___ MATERIAL SHOWN ___

Lemma second_run_supersedes :
  option_map (fun cn => (bool_decide (cn_stage cn = authenticated), ah_client_id (cn_hello cn)))
    (sv_objects second_server !! 1) = Some (true, sample_client) /\
  sv_client_connections second_server !! registry_id_for sample_client = Some 2.
Proof. split; vm_compute; reflexivity. Qed.

Lemma superseded_connection_is_inert_witness :
  sv_registry (perform Handshake.table_hmac no_sha256 second_server (Disconnected 1 9)) =
    sv_registry second_server /\
  sv_client_connections (perform Handshake.table_hmac no_sha256 second_server (Disconnected 1 9)) =
    sv_client_connections second_server.
Proof.
  assert (idle sample_server) as Hi by by split_and!.
  pose proof second_run_supersedes as [H1 H2].
  destruct (sv_objects second_server !! 1) as [cn|] eqn:Ecn; [|discriminate H1].
  cbn in H1. injection H1 as Hst Hc. apply bool_decide_eq_true in Hst. unfold second_server in Ecn.
  destruct (superseded_connection_is_inert Handshake.table_hmac no_sha256 sample_server second_ops 1
    cn [] (sample_env [] 0) 9 (Disconnected 1 9) Hi Ecn Hst) as (E1 & E2 & _).
  - right. rewrite Hc. intros E. pose proof (eq_trans (eq_sym H2) E) as E2. discriminate E2.
  - right. right. left.
  - exact (conj E1 E2).
Defined.
End ServerRuns.
Lemma install_pairings (env : Env K) s record :
  pairings_of (install_pairing bcrypt_hmac bcrypt_sha256 env s record).2 = pairings_of s.
Proof using Type.
  unfold install_pairing. destruct (Pairing.client_id_from_uuid _ _) as [client_id|]; [|done].
  destruct (Pairing.confirmation_tag _ _ _ _) as [tag|]; [|done].
  destruct (KeyStore.rotate _ _ _) as [[key_id store]|]; [|done].
  destruct (persist_keys _ _ _) as [saved s1] eqn:Ep. apply persist_pairings in Ep.
  change (pairings_of s1 = pairings_of s) in Ep.
  destruct saved; cbn [negb]; [|done]. destruct (bool_decide _); [done|].
  destruct (send _ _ _ _) as [sent s2] eqn:Es. apply send_inv in Es. rewrite settle_still in Es.
  assert (pairings_of s2 = pairings_of s1) as E2 by (unfold still in Es; congruence).
  rewrite <- Ep, <- E2. by destruct sent.
Qed.

(** The operator's calls, the commands and the dispatcher's callbacks take records
    away at most. *)
Lemma approve_table G (env : Env K) s pid :
  table_step G s (approve_pairing bcrypt_hmac bcrypt_sha256 env s pid).2.
Proof using Type.
  unfold approve_pairing. pose proof (take_expired_table G s (ev_now env)) as Ht.
  destruct (take_expired s (ev_now env)) as [expired s1]. cbn in Ht.
  destruct (match sv_pending_pairings s1 !! pid with Some _ => _ | None => _ end) as [record|].
  - eapply table_trans; [exact Ht|]. eapply table_trans; [apply (drop_table _ s1 pid)|].
    apply table_same. by rewrite install_pairings, refuse_abandoned_pairings.
  - eapply table_trans; [exact Ht|]. apply table_same. apply refuse_abandoned_pairings.
Qed.

Lemma reject_table G (env : Env K) s pid : table_step G s (reject_pairing env s pid).2.
Proof using Type.
  unfold reject_pairing. destruct (sv_pending_pairings s !! pid) as [record|]; [|by apply table_same].
  eapply table_trans; [apply (drop_table _ s pid)|]. apply still_table. cbn.
  by rewrite settle_still, send_pairing_reject_still.
Qed.

Lemma expire_table G (env : Env K) s : table_step G s (expire_pending_pairings env s).2.
Proof using Type.
  unfold expire_pending_pairings. pose proof (take_expired_table G s (ev_now env)) as Ht.
  destruct (take_expired s (ev_now env)) as [expired s1]. cbn in *.
  eapply table_trans; [exact Ht|]. apply table_same, refuse_abandoned_pairings.
Qed.
(* ===== verification/PairingClient.v ===== *)
(** The client's half of verified pairing (client/src/client_pairing.cpp): one
    exchange with a candidate server, in which the student compares a code before
    the client confirms, and the choice of a room's server.

    Sockets, clocks, the callbacks to the student's screen, the stop token and the
    random generator are the outside: a script lists what they answer, a turn per
    round of a loop.  Reading the machine's identity from the registry is not
    modelled. *)

From S2P Require Import Prelude Wire Protocol Auth ControlChannel Pairing UrlValidation.
From S2P Require Import Discovery DiscoveryRuns ServerState.

Module PairingClient.
Import Protocol ServerState.

(** ** Text *)

Definition kWaitSliceMs : Z := 250.

(** [narrow_ascii] on UTF-16 code units. *)
Definition narrow_ascii (wide : list Z) : bytes :=
  map byte_of (List.filter (fun character => (0x20 <=? character) && (character <? 0x7f)) wide).

(** [find_first_not_of] of spaces, tabs and line ends. *)
Definition trimmed (c : byte) : bool :=
  (byte_val c =? 32) || (byte_val c =? 9) || (byte_val c =? 13) || (byte_val c =? 10).

Fixpoint drop_trimmed (s : bytes) : bytes :=
  match s with
  | c :: rest => if trimmed c then drop_trimmed rest else s
  | [] => []
  end.

Definition trim_ascii (s : bytes) : bytes := rev (drop_trimmed (rev (drop_trimmed s))).

Fixpoint equals_ignoring_case (a b : bytes) : bool :=
  match a, b with
  | [], [] => true
  | lhs :: a, rhs :: b =>
      (UrlValidation.tolower (byte_val lhs) =? UrlValidation.tolower (byte_val rhs)) &&
      equals_ignoring_case a b
  | _, _ => false
  end.

(** The request id: random, and 1 rather than 0 or nothing. *)
Definition random_request_id (random : option bytes) : Z :=
  match random with
  | None => 1
  | Some random =>
      let value := le_value 0 random in
      if value =? 0 then 1 else value
  end.

(** ** Choices and outcomes *)

Inductive StudentConfirmationChoice : Set :=
| confirmed | rejected | mismatched_code | student_timed_out | no_ui | waiting.

#[export] Instance choice_eq_dec : EqDecision StudentConfirmationChoice.
Proof. solve_decision. Defined.

Inductive StudentConfirmationDecision : Set := save | refuse.

#[export] Instance decision_eq_dec : EqDecision StudentConfirmationDecision.
Proof. solve_decision. Defined.
(** C6. What stands behind a running exam.  In every state the server reaches, with
    connections, pairings, commands, starts, stops and changes of the instructor's
    key in any order, when a client has an exam context, then an earlier operation
    asked for that exam; at that moment the request was valid, the client's current
    connection was authenticated as the very client the request names, by a holder
    of the key the store had resolved for it, the instructor's ticket for exactly
    this exam verified (or none was required), and the registry had proof of the
    client's current protection (or the build is the unprotected one); the context
    has been there ever since; it is ready only if the client's connection reported
    this very session ready afterwards; and it has begun only if it is ready. *)
Theorem running_exam_was_admitted xs0 (ops : list (ExamOperation K)) rid c :
  exam_idle xs0 -> xs_contexts (reach xs0 ops) !! rid = Some c ->
  exists before op after request ticket env cn id key proof,
    ops = before ++ op :: after /\ let xs := reach xs0 before in
    start_of xs op = Some (rid, request, ticket, env) /\
    ExamControl.validate_exam_start_request request = true /\
    sv_objects (xs_server xs) !! id = Some cn /\ is_current_state (xs_server xs) cn = true /\
    ah_client_id (cn_hello cn) = ExamControl.es_client_id request /\
    resolved xs0 before (ah_client_id (cn_hello cn)) (ah_key_id (cn_hello cn)) key /\
    proven bcrypt_hmac key cn proof /\ heard (given id xs0 before) (proof_frame cn proof) /\
    ticket_accepted bcrypt_hmac xs request ticket env /\
    (ClientRegistry.gate_open (sv_registry (xs_server xs)) rid = true \/ dev_unprotected = true) /\
    tuple_of c = start_tuple request /\
    ax_instructor_authorized c = bool_decide (is_Some ticket) /\
    present xs0 (before ++ [op]) after rid /\
    (ax_ready c = true -> report_in xs0 (before ++ [op]) after rid c) /\
    (ax_begun c = true -> ax_ready c = true).
Proof using Type.
  intros Hi Hc. destruct (run_context xs0 ops rid c Hi Hc) as
    (b & op & a & E & (request & ticket & env & cn & Hs & Ha & Ht & Hau & _) & Hp & Hr & Hb).
  destruct Ha as (Hv & Hst & Hcur & _ & Hid & Htk & Hg).
  destruct (current_proven xs0 b rid cn Hi Hst Hcur) as (id & key & proof & Ho & HR & _ & Hpr & Hh).
  exists b, op, a, request, ticket, env, cn, id, key, proof. by split_and!.
Qed.

(** A begun exam stays begun until it is stopped. *)
Lemma begun_until_stopped xs0 a b rid c : exam_idle xs0 ->
  xs_contexts (reach xs0 a) !! rid = Some c -> ax_begun c = true ->
  (exists b1 stop b2, b = b1 ++ stop :: b2 /\
     stops bcrypt_hmac dev_unprotected (reach xs0 (a ++ b1)) stop rid) \/
  exists c', xs_contexts (reach xs0 (a ++ b)) !! rid = Some c' /\ ax_begun c' = true.
Proof using Type.
  intros Hi Hc Hb. induction b as [|op b IH] using rev_ind.
  - right. rewrite app_nil_r. eauto.
  - destruct IH as [(b1 & stop & b2 & -> & Hs)|(c' & Hc' & Hb')].
    { left. exists b1, stop, (b2 ++ [op]). by rewrite <- app_assoc. }
    pose proof (run_moved xs0 (a ++ b) op rid Hi) as Hm. rewrite Hc', <- app_assoc in Hm.
    inversion Hm as [c1 Hno E1 E2|c1 Hst E1 E2|? ? ? ? ? ? ? E1 E2|c1 Hr E1 E2|c1 start Hbe Hr Hn E1 E2];
      subst.
    + right. eauto.
    + left. by exists b, op, [].
    + right. by exists (with_ready c').
    + congruence.
Qed.

Lemma begins_moves xs0 ops op rid : exam_idle xs0 ->
  begins bcrypt_hmac (reach xs0 ops) op rid ->
  exists c c', xs_contexts (reach xs0 ops) !! rid = Some c /\ ax_ready c = true /\ ax_begun c = false /\
    xs_contexts (reach xs0 (ops ++ [op])) !! rid = Some c' /\ ax_begun c' = true.
Proof using Type.
  intros Hi Hb. pose proof (run_moved xs0 ops op rid Hi) as Hm.
  destruct Hb as (duration & env & -> & Hok).
  inversion Hm as [c1 Hno E1 E2|c1 Hst E1 E2|? ? ? ? ? Hs ? E1 E2|c1 Hr E1 E2|c1 start Hbe Hr Hn E1 E2].
  - destruct Hno. by exists duration, env.
  - done.
  - done.
  - done.
  - exists c1, (with_begun c1 start). by split_and!.
Qed.
Definition read_field (key : bytes) (p : Partial) (input : bytes) : FieldResult :=
  let m := pt_manifest p in
  if bool_decide (key = text "schema_version") then
    with_value (parse_string input) (fun ver rest =>
      if bool_decide (ver = text "1.0")
      then inr ({| p with pt_manifest := {| m with um_schema_version := ver |} |}, rest)
      else inl (unsupported_schema, text "Unsupported schema_version: " ++ ver))
  else if bool_decide (key = text "package_role") then
    with_value (parse_string input) (fun r rest =>
      match parse_package_role r with
      | Some role =>
          inr ({| p with pt_manifest := {| m with um_package_role := role |}; has_role := true |}, rest)
      | None => invalid (text "Invalid package_role: " ++ r)
      end)
  else if bool_decide (key = text "version") then
    with_value (parse_string input) (fun v rest =>
      match version_parse v with
      | Some version =>
          inr ({| p with pt_manifest := {| m with um_version := version |}; has_version := true |}, rest)
      | None => invalid (text "Invalid version format: " ++ v)
      end)
  else if bool_decide (key = text "min_supported_version") then
    with_value (parse_string input) (fun v rest =>
      match version_parse v with
      | Some version =>
          inr ({| p with pt_manifest := {| m with um_min_supported_version := version |} |}, rest)
      | None => invalid (text "Invalid version format: " ++ v)
      end)
  else if bool_decide (key = text "package_url") then
    with_value (parse_string input) (fun v rest =>
      inr ({| p with pt_manifest := {| m with um_package_url := v |}; has_url := true |}, rest))
  else if bool_decide (key = text "byte_length") then
    with_value (parse_uint64 input) (fun v rest =>
      inr ({| p with pt_manifest := {| m with um_byte_length := v |}; has_byte_length := true |}, rest))
  else if bool_decide (key = text "sha256_hex") then
    with_value (parse_string input) (fun v rest =>
      inr ({| p with pt_manifest := {| m with um_sha256_hex := v |}; has_sha256 := true |}, rest))
  else if bool_decide (key = text "channel") then
    with_value (parse_string input) (fun ch rest =>
      match parse_release_channel ch with
      | Some channel =>
          inr ({| p with pt_manifest := {| m with um_channel := channel |}; has_channel := true |}, rest)
      | None => invalid (text "Invalid channel: " ++ ch)
      end)
  else if bool_decide (key = text "release_timestamp_utc") then
    with_value (parse_uint64 input) (fun v rest =>
      inr ({| p with pt_manifest := {| m with um_release_timestamp_utc := v |};
              has_release_timestamp_utc := true |}, rest))
  else if bool_decide (key = text "rollout_percentage") then
    with_value (parse_uint32 input) (fun v rest =>
      inr ({| p with pt_manifest := {| m with um_rollout_percentage := v |} |}, rest))
  else if bool_decide (key = text "min_windows_build") then
    with_value (parse_uint32 input) (fun v rest =>
      inr ({| p with pt_manifest := {| m with um_min_windows_build := v |};
              has_min_windows_build := true |}, rest))
  else if bool_decide (key = text "requires_reboot") then
    with_value (parse_bool input) (fun v rest =>
      inr ({| p with pt_manifest := {| m with um_requires_reboot := v |} |}, rest))
  else if bool_decide (key = text "key_id") then
    with_value (parse_uint32 input) (fun v rest =>
      inr ({| p with pt_manifest := {| m with um_key_id := v |} |}, rest))
  else if bool_decide (key = text "signature_hex") then
    with_value (parse_string input) (fun v rest =>
      inr ({| p with pt_manifest := {| m with um_signature_hex := v |} |}, rest))
  else
    match skip_value input with
    | Some rest => inr (p, rest)
    | None => invalid (text "Malformed value for unknown key")
    end.
(* ===== verification/StagingRecord.v ===== *)
(** The update staging record (common/src/update_staging.cpp): its JSON form is
    written by a template over a sink, once to measure it and once to build the
    text, and read by a strict reader.  UpdateStaging holds the controller that
    keeps the record. *)

From S2P Require Import Prelude Json UpdateManifest.

Module StagingRecord.
Import Json UpdateManifest.

(** ** Data *)

Inductive UpdateState :=
| idle | checking | deferred | downloading | verifying | staged | apply_pending_reboot
| validating | committed | rolling_back | failed.

#[export] Instance update_state_eq_dec : EqDecision UpdateState.
Proof. solve_decision. Defined.

Definition update_state_text (state : UpdateState) : bytes :=
  text (match state with
        | idle => "idle" | checking => "checking" | deferred => "deferred"
        | downloading => "downloading" | verifying => "verifying" | staged => "staged"
        | apply_pending_reboot => "apply_pending_reboot" | validating => "validating"
        | committed => "committed" | rolling_back => "rolling_back" | failed => "failed"
        end).

Definition parse_update_state (str : bytes) : option UpdateState :=
  if bool_decide (str = text "idle") then Some idle
  else if bool_decide (str = text "checking") then Some checking
  else if bool_decide (str = text "deferred") then Some deferred
  else if bool_decide (str = text "downloading") then Some downloading
  else if bool_decide (str = text "verifying") then Some verifying
  else if bool_decide (str = text "staged") then Some staged
  else if bool_decide (str = text "apply_pending_reboot") then Some apply_pending_reboot
  else if bool_decide (str = text "validating") then Some validating
  else if bool_decide (str = text "committed") then Some committed
  else if bool_decide (str = text "rolling_back") then Some rolling_back
  else if bool_decide (str = text "failed") then Some failed
  else None.

Record StagingRecord := mkRecord {
  sr_schema_version : bytes;
  sr_active_version : SemanticVersion;
  sr_target_version : SemanticVersion;
  sr_target_sha256_hex : bytes;
  sr_expected_bytes : Z;
  sr_staged_bytes : Z;
  sr_current_state : UpdateState;
  sr_last_error : bytes;
  sr_state_timestamp_utc : Z;
  sr_requires_reboot : bool;
  sr_backup_path : bytes;
  sr_staged_package_path : bytes
}.

Definition default_record : StagingRecord :=
  mkRecord (text "1.0") (mkVersion 0 0 0) (mkVersion 0 0 0) [] 0 0 idle [] 0 true [] [].

(** ** Writing

    A sink takes text up to the limit of a record. *)

Definition kMaximumStagingRecordBytes : Z := 64 * 1024.

Class Sink (S : Type) := sink_append : S -> bytes -> option S.

Record CappedRecordSize := mkCapped { capped_bytes : Z }.

#[export] Instance capped_sink : Sink CappedRecordSize := fun sink part =>
  if len part >? kMaximumStagingRecordBytes - capped_bytes sink then None
  else Some (mkCapped (capped_bytes sink + len part)).

Record RecordTextSink := mkText { sink_text : bytes }.

#[export] Instance text_sink : Sink RecordTextSink := fun sink part =>
  if len part >? kMaximumStagingRecordBytes - len (sink_text sink) then None
  else Some (mkText (sink_text sink ++ part)).

Section Emit.
Context {S : Type} `{Sink S}.

(** A writer, and one after another ([&&] in the source). *)
Definition Writer : Type := S -> option S.

Definition emit_text (part : bytes) : Writer := fun sink => sink_append sink part.

Definition emit_then (first second : Writer) : Writer := fun sink =>
  match first sink with Some sink => second sink | None => None end.

Fixpoint emit_chars (s : bytes) : Writer :=
  match s with
  | [] => Some
  | c :: s => emit_then (emit_text (escape_char c)) (emit_chars s)
  end.

Definition emit_record_string (s : bytes) : Writer := fun sink =>
  if len s >? kMaximumStagingRecordBytes then None
  else emit_then (emit_text [quote]) (emit_then (emit_chars s) (emit_text [quote])) sink.

Definition emit_record_number (value : Z) : Writer := emit_text (dec value).

Definition emit_record_version (v : SemanticVersion) : Writer :=
  emit_then (emit_text [quote]) (emit_then (emit_record_number (v_major v))
    (emit_then (emit_text (text ".")) (emit_then (emit_record_number (v_minor v))
      (emit_then (emit_text (text ".")) (emit_then (emit_record_number (v_patch v))
        (emit_text [quote])))))).

Definition kStagingRecordFields : list bytes :=
  [text "schema_version"; text "active_version"; text "target_version"; text "target_sha256_hex";
   text "expected_bytes"; text "staged_bytes"; text "current_state"; text "last_error";
   text "state_timestamp_utc"; text "requires_reboot"; text "backup_path"; text "staged_package_path"].

Definition field_name (index : nat) : bytes := nth index kStagingRecordFields [].

Definition emit_record_field (index : nat) (write_value : Writer) (last : bool) : Writer :=
  emit_then (emit_text (text "  " ++ [quote])) (emit_then (emit_text (field_name index))
    (emit_then (emit_text ([quote] ++ text ": ")) (emit_then write_value
      (emit_text (if last then newline else next_member))))).
(** A loaded record is never that of a running download. *)
Lemma init_loaded_keeps content :
  {{ staging_ok }} init_loaded same_path config content {{ fun _ => staging_ok | staging_ok }}.
Proof.
  unfold init_loaded. destruct (_ >? _); [by apply triple_ret|].
  destruct (import_staging_record_json content) as [r|]; [|by apply triple_ret].
  destruct (bind_record_path _ _ (get_final_package_path config) _) as [package|] eqn:Ep; [|by apply triple_ret].
  destruct (bind_record_path _ _ (backup_directory config) _) as [backup|]; [|by apply triple_ret]. cbv zeta.
  apply bind_record_path_package in Ep.
  eapply triple_bind; [apply triple_try_quiet, staging_halts|].
  intros []; cbn [negb]; [|by apply triple_ret].
  eapply triple_bind; [apply triple_set_record with (post := fun d c => base_ok d c /\
    sr_current_state (record_ c) = sr_current_state r)|].
  { intros d c [[? _] _]. split; [by split|]. done. }
  intros []. cbn [sr_current_state]. case_bool_decide as Hstate.
  - eapply triple_bind; [apply triple_set_record with (post := ready)|].
    { intros d c ([? _] & _). by split. }
    intros []. eapply triple_bind with (mid := fun _ => ready).
    { apply triple_call; [intros d c; apply ready_drop|]. intros n d c Hr.
      split; [by apply ready_staging|by apply ready_halts in Hr]. }
    intros []. apply save_ready.
  - apply triple_ret. intros d c (? & Hs). apply ready_staging. split; congruence.
Qed.

Lemma init_keeps : {{ staging_ok }} init same_path config {{ fun _ => staging_ok | staging_ok }}.
Proof.
  unfold init. apply triple_try with (mid := staging_ok); [|intros what; by apply triple_ret].
  eapply triple_bind; [apply create_if_configured, staging_halts|]. intros [].
  eapply triple_bind with (mid := fun _ => staging_ok).
  { intros w Hw Hp. unfold read_record_file.
    pose proof (triple_try_quiet package_ok staging_ok staging_ok staging_halts w Hw Hp) as H.
    by destruct (try_call nothing nothing_yet w) as [[[]|what|] w']. }
  intros [[content|]|message]; [apply init_loaded_keeps| |by apply triple_ret].
  eapply triple_bind; [apply triple_set_record with (post := ready)|].
  { intros d c [[? _] _]. split; [|done]. split; [done|by left]. }
  intros []. apply triple_ret, ready_staging.
Qed.

Lemma abort_keeps now reason :
  {{ staging_ok }} abort_staging config now reason {{ fun _ => staging_ok | staging_ok }}.
Proof.
  eapply triple_weaken; [apply (abort_off now reason staging_ok)|by intros d c [? _]|..|done].
  intros ? d c. apply off_staging.
Qed.

(** *** Promotion *)

(** The installed binary is one that an offered manifest describes. *)
Definition installed (name : bytes) (d : Disk) : Prop :=
  exists t x, tree_of d (active_directory config) = Some t /\ t !! name = Some x /\ genuine x.

Lemma restore_backup_keeps : {{ ready }} restore_backup config {{ fun _ => ready | ready }}.
Proof.
  unfold restore_backup. eapply triple_bind; [apply triple_record|]. intros r.
  set (pre := fun d c => ready d c /\ r = record_ c).
  assert (Hh : halts package_ok pre) by (intros d c [Hp _]; by apply ready_halts in Hp).
  case_bool_decide; [apply triple_ret; by intros d c []|].
  eapply triple_bind; [eapply triple_weaken; [by apply triple_exists with (pre := pre)|done|done|by intros d c []]|].
  intros saved. destruct saved; cbn [negb]; [|apply triple_ret; by intros d c [[] _]].
  eapply triple_bind; [eapply triple_weaken; [by apply triple_exists with (pre := pre)|by intros d c []|done|by intros d c []]|].
  intros active. destruct active; [apply triple_ret; by intros d c [[] _]|].
  apply triple_try with (mid := ready); [|intros what; by apply triple_ret].
  eapply triple_bind.
  - eapply triple_weaken; [apply (triple_rename_tree package_ok _ _ pre pre Hh)|by intros d c []|done|by intros d c []].
    intros d c t [Hp ->] _ _. split; [by eapply ready_trees|done].
  - intros []. apply triple_set_record. intros d c [Hp ->]. destruct Hp as [[? ?] ?].
    by apply ready_set_record with (c := c).
Qed.

Lemma ready_remove_all path d n c :
  ready d c ->
  ready (drop_tree path (drop_file path d)) c /\
  ready (match tree_of d path with
         | Some t => put_tree path (list_to_map (drop n (map_to_list t))) d
         | None => d end) c.
Proof.
  intros Hr. split; [by apply (ready_trees (drop_file path d)), ready_drop|].
  eapply ready_trees; [|done]. by destruct (tree_of d _).
Qed.

Lemma remove_all_keeps path exc :
  (forall d c, ready d c -> exc d c) -> {{ ready }} fs_remove_all path {{ fun _ => ready | exc }}.
Proof.
  intros He. apply triple_call; [intros d c Hr; by apply (ready_remove_all path d 0)|].
  intros n d c Hr. destruct (ready_remove_all path d n c Hr) as [_ Hp].
  split; [by apply He|by apply ready_halts in Hp].
Qed.

(** The value of a test is used, its assertion kept. *)
Lemma exists_ready path :
  {{ ready }} fs_exists path {{ fun _ => ready | ready }}.
Proof. eapply triple_weaken; [apply triple_exists, ready_halts|done|by intros found d c []|done]. Qed.

Lemma clear_old_backup_ready : {{ ready }} clear_old_backup config {{ fun _ => ready | ready }}.
Proof.
  unfold clear_old_backup. case_bool_decide; [by apply triple_ret|].
  eapply triple_bind; [apply exists_ready|]. intros []; [by apply remove_all_keeps|by apply triple_ret].
Qed.

Lemma back_up_active_ready r :
  sr_current_state r <> downloading ->
  sr_staged_package_path r = [] \/ sr_staged_package_path r = get_final_package_path config ->
  {{ ready }} back_up_active config r {{ fun _ => ready | ready }}.
Proof.
  intros Hnd Hpath. unfold back_up_active. eapply triple_bind; [apply exists_ready|].
  intros []; [|by apply triple_ret].
  eapply triple_bind; [apply triple_quiet, ready_halts|].
  intros []. eapply triple_bind; [apply triple_rename_tree with (post := ready); [apply ready_halts|]|].
  { intros d c t Hr _ _. by eapply ready_trees. }
  intros []. apply triple_set_record. intros d c Hr. by apply ready_set_record with (c := c).
Qed.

___

*EXERCISE DETAILS*
Start with the line above that contains "intros active. destruct" and stop after the line that contains "intros He. apply". Output those lines exactly, and only those.

*ANSWER SPACE*
  intros active. destruct active; [apply triple_ret; by intros d c [[] _]|].
  apply triple_try with (mid := ready); [|intros what; by apply triple_ret].
  eapply triple_bind.
  - eapply triple_weaken; [apply (triple_rename_tree package_ok _ _ pre pre Hh)|by intros d c []|done|by intros d c []].
    intros d c t [Hp ->] _ _. split; [by eapply ready_trees|done].
  - intros []. apply triple_set_record. intros d c [Hp ->]. destruct Hp as [[? ?] ?].
    by apply ready_set_record with (c := c).
Qed.

Lemma ready_remove_all path d n c :
  ready d c ->
  ready (drop_tree path (drop_file path d)) c /\
  ready (match tree_of d path with
         | Some t => put_tree path (list_to_map (drop n (map_to_list t))) d
         | None => d end) c.
Proof.
  intros Hr. split; [by apply (ready_trees (drop_file path d)), ready_drop|].
  eapply ready_trees; [|done]. by destruct (tree_of d _).
Qed.

Lemma remove_all_keeps path exc :
  (forall d c, ready d c -> exc d c) -> {{ ready }} fs_remove_all path {{ fun _ => ready | exc }}.
Proof.
  intros He. apply triple_call; [intros d c Hr; by apply (ready_remove_all path d 0)|].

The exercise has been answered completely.